Он все еще целился в упавшего, хотя уже чувствовал, что человек больше не встанет. Остаточный автоматизм — пистолет сам держал под контролем распростертое лицом вниз тело, а все органы чувств уже искали новую цель — как луч радара, прошивающий насквозь и чернильную тьму, и притаившийся в ней лес.
К ним бежали люди — без криков, без ненужных вопросов, словно выстрелы были заранее условленным сигналом для общего сбора. Ночь больше не таила никого под своим плащом, единственным, кто отважился бродить под ее покровом, был мертвец, лежавший перед охранником. Теперь в этом убедились и Володя, и его «ПМ». Но хотя охранник мог бы поклясться, что во тьме нет больше никого, он не мог отделаться от ощущения чьего-то взгляда, казалось, пронзающего его рентгеном.
На него смотрела сама ночь.
Первым к телу Степы успел Костя.

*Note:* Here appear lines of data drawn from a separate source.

(* ===== verification/Prelude.v ===== *)
(** * go-ws-server: a Redis-backed WebSocket server, modelled and verified

    Several instances of one Go program serve WebSocket clients and share a
    Redis.  A client subscribes to topics, publishes, locks topics, schedules
    HTTP jobs and asks who is there; a published message reaches every
    subscriber on every instance through Redis pub/sub, and a stream per topic
    keeps the history a client can replay.

    ** How the program is modelled

    - [Prelude]: errors as values with their [%w] chain, results, tactics and
      the lemmas on lists, options, strings and integers shared by all files.
    - [GoStrings], [Utf8], [Path], [Time], [Json], [Float], [Net]: the parts of
      Go's standard library the program's decisions rest on, each total on
      every input: strings and strconv, runes, [path.Match], RFC 3339,
      encoding/json, the integer part of a decimal literal, IP addresses and
      networks.
    - [Redis]: the server as an interface, a class of command executors with
      the documented effect of each command on a keyspace and a publish log as
      laws.  [RedisModel] is an instance that satisfies every law; only
      witnesses run on it.
    - [Prog]: what a goroutine does is a tree of events: Redis commands, Lua
      scripts, looks at the clock, atomic updates of the process state.  The
      same tree is run alone ([run], under an oracle of delays, lost requests,
      lost replies and attempts the client sends again), interleaved with
      others ([srun], [sstep]), or reasoned about without faults ([wp0]).  A
      deadline that passes is a lost request or reply.
    - [Metrics]: the collectors, and the hook around every Redis command.

    ** The parts of the program

    Redis records (internal/redisx, internal/ratelimit):
    - [Locks] = locks.go; [Store] = client.go: connection counts, the two
      subscription sets, acknowledgement cursors; [StreamID] = the two stream
      ID orders (also bus.go); [RateLimit] = ratelimit.go.

    Messages (bus/, protocol/):
    - [Protocol] = the outbound encoders, [Inbound] = [Envelope], its decoding
      and [Validate]; [Judge] = bus/judge.go; [Bus] = bus/bus.go.
    - [BusInv] is the invariant of the maps under [b.mu]; [Replay] the
      hand-over from history to live messages against an environment that
      publishes, trims and fans out, [Fanout] and [Trim] show that publishing,
      fan-out and the trim loop are such an environment: together they are
      the promise of [SubscribeWithReplay].  [Order] is the listening loop of
      [Bus.Run] over a sequence of announcements; [Deliver] joins the bus to
      the hub and its sockets.
    - [Keys]: the keys all parts use in one Redis never meet.

    Connections (internal/connection, internal/app, handler/):
    - [Conn] = one connection of hub.go, each method split at its atomic
      accesses; [Watch] = [Run] with reader, idle and expiry watcher, as events
      on a clock around [Conn]; [Hub] = [Hub] of hub.go.
    - [Reply] = how a reply gets into the queue of its connection, [SendNow] of
      hub.go with what others do meanwhile.
    - [Handler] = handler/handler.go; [Dispatch] = handler.go, every handler;
      [Answers], [Gate], [Cleanup], [Gaps] = what its runs do: what the sender
      is told, what a refused frame may touch, what the last socket leaves in
      Redis, and where the per-user records and per-socket subscriptions part.
      [Resume] = subscribing from an acknowledgement, through the handlers.
      [Labels] = what the counters of all these parts are labelled with.
    - [App] = [New] and [serveWS] of app.go; [Lifecycle] = [Run] and
      [shutdown]; [Leaves] = what a connection leaves in the process.
    - [Command] = main.go and [New] of wsserver.go: from the environment to
      the exit status.

    Policy (auth/, authz/, internal/ssrf, internal/config, wsserver/,
    internal/logger):
    - [Auth] = auth.go, [Authz] = authz.go, [Ssrf] = ssrf.go, [Config] =
      config.go with [Options] of wsserver.go, [Logger] = logger.go.

    Jobs (internal/scheduler, internal/redisx/scheduler_store.go):
    - [Jobs] = the job and its validation, [SchedStore] = the shared sorted
      set, [Scheduler] = one turn of the loop; [SchedOnce] runs any number of
      instances on one due job; [SchedRuns] says when the loop sleeps and
      [SchedLoop] what wakes it: the loop, its timer and its wake channel as
      a state machine.
    - [Retry]: which operations may be sent again unnoticed, across [Locks],
      [Store], [SchedStore] and [Bus].

    Tools (cmd/wsfanout, cmd/wsload, cmd/wsprobe):
    - [WsFanout] and [WsLoad]: the instances and connections, the publish loop
      and what is reported.
    - [Probe]: the query of the interactive client and what it sends for what
      is typed.

    Definitions keep the names of the code.  Interfaces between parts are
    classes: [Bus.Target] is what the bus asks of the hub, [Dispatch.Session]
    what handlers see of a connection, [App.HubOps] what [serveWS] asks of the
    hub, [Hub.MapRange] an unspecified map order, [Reply.World] what a waiting
    reply meets; [Hub] instantiates the target, [Reply] the session.

    ** What the theorems show

    - Delivery: [replay_exact], [published_reaches_sockets],
      [gaps_are_flagged], [publish_delivers], [stream_order],
      [listener_in_order], [ack_then_resume], [registry_invariant],
      [trimAllStreams_exact].
    - Connections: [conn_invariant], [close_flushes], [presence_balanced],
      [credential_enforced], [idle_exact], [connection_leaves_nothing].
    - Frames: [Validate_exact], [Dispatch_answers], [refused_no_effect],
      [Cleanup_complete].
    - Shared records: [lock_exclusion], [keys_apart], [ack_furthest],
      [Allow_refines_log], [retries_invisible].
    - Jobs: [at_most_once], [AddJob_refines], [wake_not_lost],
      [due_job_taken].
    - Policy: [tenant_isolation], [Validate_public_only], [dialed_public],
      [NewJWT_exact], [policy_from_env], [Load_decides], [env_round_trip],
      [redaction_exact].
    - The process: [stop_terminates]; [hook_transparent], [labels_bounded].
    - The tools: [report_exact].

    Beside these stand theorems of the single components that the list above
    does not name, such as [fifo], [fanout_is_environment],
    [locked_publish_refused], [AddConnection_refines],
    [ReleaseUserLocks_complete], [ParseRules_checked], [shutdown_closes],
    [comes_up_exact], [command_exits], [fanout_accounting], [probe_sends] and
    [read_EncodePublish].

    Witnesses apply each theorem with hypotheses to a concrete run, in its own
    file or in [BusWitness], [DispatchWitness], [SchedWitness], [AppWitness].
    Further theorems and examples record where the code does not do what it
    says: races between round trips ([RenewLock_race], [ack_race],
    [conn_race]), [cleanup_elsewhere], [embedded_private_public],
    [half_tls_is_plain], [reset_ignored], [add_failure_unbalances],
    [failure_hangs], [subscription_blocks_stream], [emptied_history_unflagged],
    [overtaken_message_lost], [token_mode_never_ready],
    [invalid_bytes_shared], [failed_check_unflagged],
    the commands that are not safe to send again
    ([connection_counted_twice], [stored_twice], [resent_claim_lost] and
    their neighbours), and others named beside the code they are about.

    ** Bounds and fuel

    Integers that can overflow are wrapped where the code computes them
    ([wrap64] in [Config] and [Scheduler]); sizes and counts that stay below
    2^63 by far are unbounded.  Parsers and matchers that recurse on the text
    they consume take its length as fuel, which every recursive call lowers
    together with the text; [match_total] and the round trips of [Json] show
    that it does not run out.  The process invariants need no fuel: they are by
    induction on events.

    ** Not modelled

    - Redis itself, the protocol and connection pool of go-redis, the HTTP
      client, the resolver and the URL parser, gorilla/websocket, the JWT
      library, log/slog, Prometheus, godotenv: arguments or laws.
    - Log lines; unlabelled counters, on which no decision depends.
    - The HTTP servers and listeners, the accessors of [App] and [Server], the
      ticker of the trim loop: glue.
    - The sockets, pacing and printing of the tools.
    - Text that is not valid UTF-8 inside JSON strings, and JSON nested deeper
      than 10000. *)

From Stdlib Require Export Ascii.
From stdpp Require Export prelude gmap strings list sorting.
From Stdlib Require Export ZArith Lia.

#[export] Set Default Goal Selector "!".
#[export] Set Warnings "-clear-no-such-hyp,-register-all".

(** ** Errors

    A Go [error] is kept as its text (what [Error()] returns, which reaches
    clients verbatim) and the sentinels found in its [%w] chain (what
    [errors.Is] looks for). *)

Inductive sentinel : Type :=
| ErrLockHeldByOther | ErrLockNotHeld | ErrDenied | ErrBlocked | ErrUnauthorized
| RedisNil | DeadlineExceeded.

#[export] Instance sentinel_eq_dec : EqDecision sentinel.
Proof. solve_decision. Defined.

Record error : Type := MkErr { err_msg : string; err_is : list sentinel }.

#[export] Instance error_eq_dec : EqDecision error.
Proof. solve_decision. Defined.

(** [errors.New] / [fmt.Errorf] without [%w]. *)
Definition errors_New (msg : string) : error := MkErr msg [].

(** [fmt.Errorf("pfx%w", err)]. *)
Definition Errorf_w (pfx : string) (e : error) : error :=
  MkErr (pfx +:+ e.(err_msg)) e.(err_is).

(** [errors.Is(err, sentinel)]. *)
Definition errors_Is (e : error) (s : sentinel) : bool := bool_decide (s ∈ e.(err_is)).

Inductive result (A : Type) : Type :=
| Ok (a : A)
| Err (e : error).
Arguments Ok {A} a.
Arguments Err {A} e.

#[export] Instance result_eq_dec {A} `{EqDecision A} : EqDecision (result A).
Proof. solve_decision. Defined.

Definition is_ok {A} (r : result A) : bool := if r is Ok _ then true else false.

Definition result_bind {A B} (r : result A) (k : A → result B) : result B :=
  match r with Ok a => k a | Err e => Err e end.

Definition wrap_err {A} (pfx : string) (r : result A) : result A :=
  match r with Ok a => Ok a | Err e => Err (Errorf_w pfx e) end.

Declare Scope go_scope.
Delimit Scope go_scope with go.
Notation "x ⇐ r ; k" := (result_bind r (λ x, k))
  (at level 20, r at level 100, k at level 200, only parsing) : go_scope.

Lemma errors_Is_wrap pfx e s : errors_Is (Errorf_w pfx e) s = errors_Is e s.
Proof. done. Qed.

Lemma errors_Is_New msg s : errors_Is (errors_New msg) s = false.
Proof. by apply bool_decide_eq_false, not_elem_of_nil. Qed.

(** ** Machine integers *)

Definition max_int64 : Z := 9223372036854775807.
Definition min_int64 : Z := -9223372036854775808.
Definition max_uint64 : Z := 18446744073709551615.

(** Two's complement wrap-around of an [int64] result. *)
Definition wrap64 (z : Z) : Z := (z + 2 ^ 63) mod 2 ^ 64 - 2 ^ 63.

Definition in_int64 (z : Z) : Prop := (min_int64 ≤ z ≤ max_int64)%Z.

(** [float64(z)] for an integer: 53 significant bits, ties to even. *)
Definition float64 (z : Z) : Z :=
  let a := Z.abs z in
  if (a <? 2 ^ 53)%Z then z
  else
    let u := (2 ^ (Z.log2 a - 52))%Z in
    let q := (a / u)%Z in
    let r := (a mod u)%Z in
    let q := if (u <? 2 * r)%Z || ((u =? 2 * r)%Z && Z.odd q) then (q + 1)%Z else q in
    (Z.sgn z * (q * u))%Z.

(** [int64(f)] of an integral float; out of range it is the amd64 result. *)
Definition int64_of_float (z : Z) : Z :=
  if ((min_int64 <=? z) && (z <=? max_int64))%Z then z else min_int64.

Lemma float64_small z : (Z.abs z < 2 ^ 53)%Z → float64 z = z.
Proof. intros Hz. unfold float64. by rewrite (proj2 (Z.ltb_lt _ _)). Qed.

Lemma wrap64_range z : in_int64 (wrap64 z).
Proof.
  unfold in_int64, wrap64, min_int64, max_int64.
  pose proof (Z.mod_pos_bound (z + 2 ^ 63) (2 ^ 64) eq_refl). lia.
Qed.

Lemma wrap64_id z : in_int64 z → wrap64 z = z.
Proof.
  unfold in_int64, wrap64, min_int64, max_int64. intros H.
  rewrite Z.mod_small; lia.
Qed.

Lemma int64_of_float_range z : in_int64 (int64_of_float z).
Proof. unfold int64_of_float, in_int64, min_int64, max_int64. case_match; lia. Qed.

(** ** Tactics *)

(** Destruct the scrutinee of the first [match] of the goal. *)
Ltac case_goal :=
  match goal with |- context [match ?x with _ => _ end] => destruct x eqn:? end.

(** Split a hypothesis that equates a match with a constructor. *)
Ltac case_hyp H :=
  match type of H with context [match ?x with _ => _ end] => destruct x eqn:? end.

(** Reduce a step of a handler in a hypothesis to its surviving branches. *)
Ltac go_cases H := repeat (case_hyp H; simplify_eq/=; try done).

(** Split conjunctions and existentials of the context. *)
Ltac crush :=
  repeat match goal with
         | H : _ ∧ _ |- _ => destruct H
         | H : ∃ _, _ |- _ => destruct H
         end; simplify_eq/=.

(** Case analysis on every boolean comparison of integers in the goal. *)
Ltac zcases :=
  repeat match goal with
         | |- context [Z.eqb ?x ?y] => destruct (Z.eqb_spec x y)
         | |- context [Z.ltb ?x ?y] => destruct (Z.ltb_spec x y)
         | |- context [Z.leb ?x ?y] => destruct (Z.leb_spec x y)
         end; simpl.

Create HintDb go.
Create Rewrite HintDb go.
#[export] Hint Resolve wrap64_range wrap64_id : go.
#[export] Hint Rewrite errors_Is_wrap errors_Is_New : go.

(** ** Lists *)

Lemma filter_all {A} (P : A → Prop) `{!∀ x, Decision (P x)} (l : list A) :
  Forall P l → filter P l = l.
Proof.
  induction 1 as [|x l Hx _ IH]; [done|]. by rewrite filter_cons_True, IH.
Qed.

Lemma filter_none {A} (P : A → Prop) `{!∀ x, Decision (P x)} (l : list A) :
  Forall (λ x, ¬ P x) l → filter P l = [].
Proof.
  induction 1 as [|x l Hx _ IH]; [done|]. by rewrite filter_cons_False, IH.
Qed.

Lemma filter_fmap {A B} (f : A → B) (P : B → Prop) `{!∀ x, Decision (P x)} (l : list A) :
  filter P (f <$> l) = f <$> filter (λ x, P (f x)) l.
Proof.
  induction l as [|x l IH]; [done|]. cbn [fmap list_fmap].
  rewrite !filter_cons. case_decide; cbn; by rewrite IH.
Qed.

Lemma filter_ext_in {A} (P Q : A → Prop) `{!∀ x, Decision (P x), !∀ x, Decision (Q x)} (l : list A) :
  (∀ x, x ∈ l → P x ↔ Q x) → filter P l = filter Q l.
Proof.
  induction l as [|x l IH]; [done|]. intros HPQ. rewrite !filter_cons.
  assert (P x ↔ Q x) as Hx by (apply HPQ; by left).
  rewrite IH by (intros; apply HPQ; by right). repeat case_decide; tauto.
Qed.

Он перевернул тело и отпрянул, узнавая. Толпа замкнула их в кольцо, нижнюю дугу которого образовали кусты. Совсем близко к стене — ощутил вдруг Сергей всей поверхностью тела. Слишком близко. Он даже почти услышал, как бегут трещины по невидимому стеклу, разделяющему лагерь и тонны нефтяной мглы, рвущейся к людям, жаждущей все новой крови, новых эмоций для своей подпитки. Какого черта вампиров рисуют похожими на людей? Вот горстка уцелевших, пока еще не сошедших с ума, окруженных со всех сторон одним-единственным вампиром.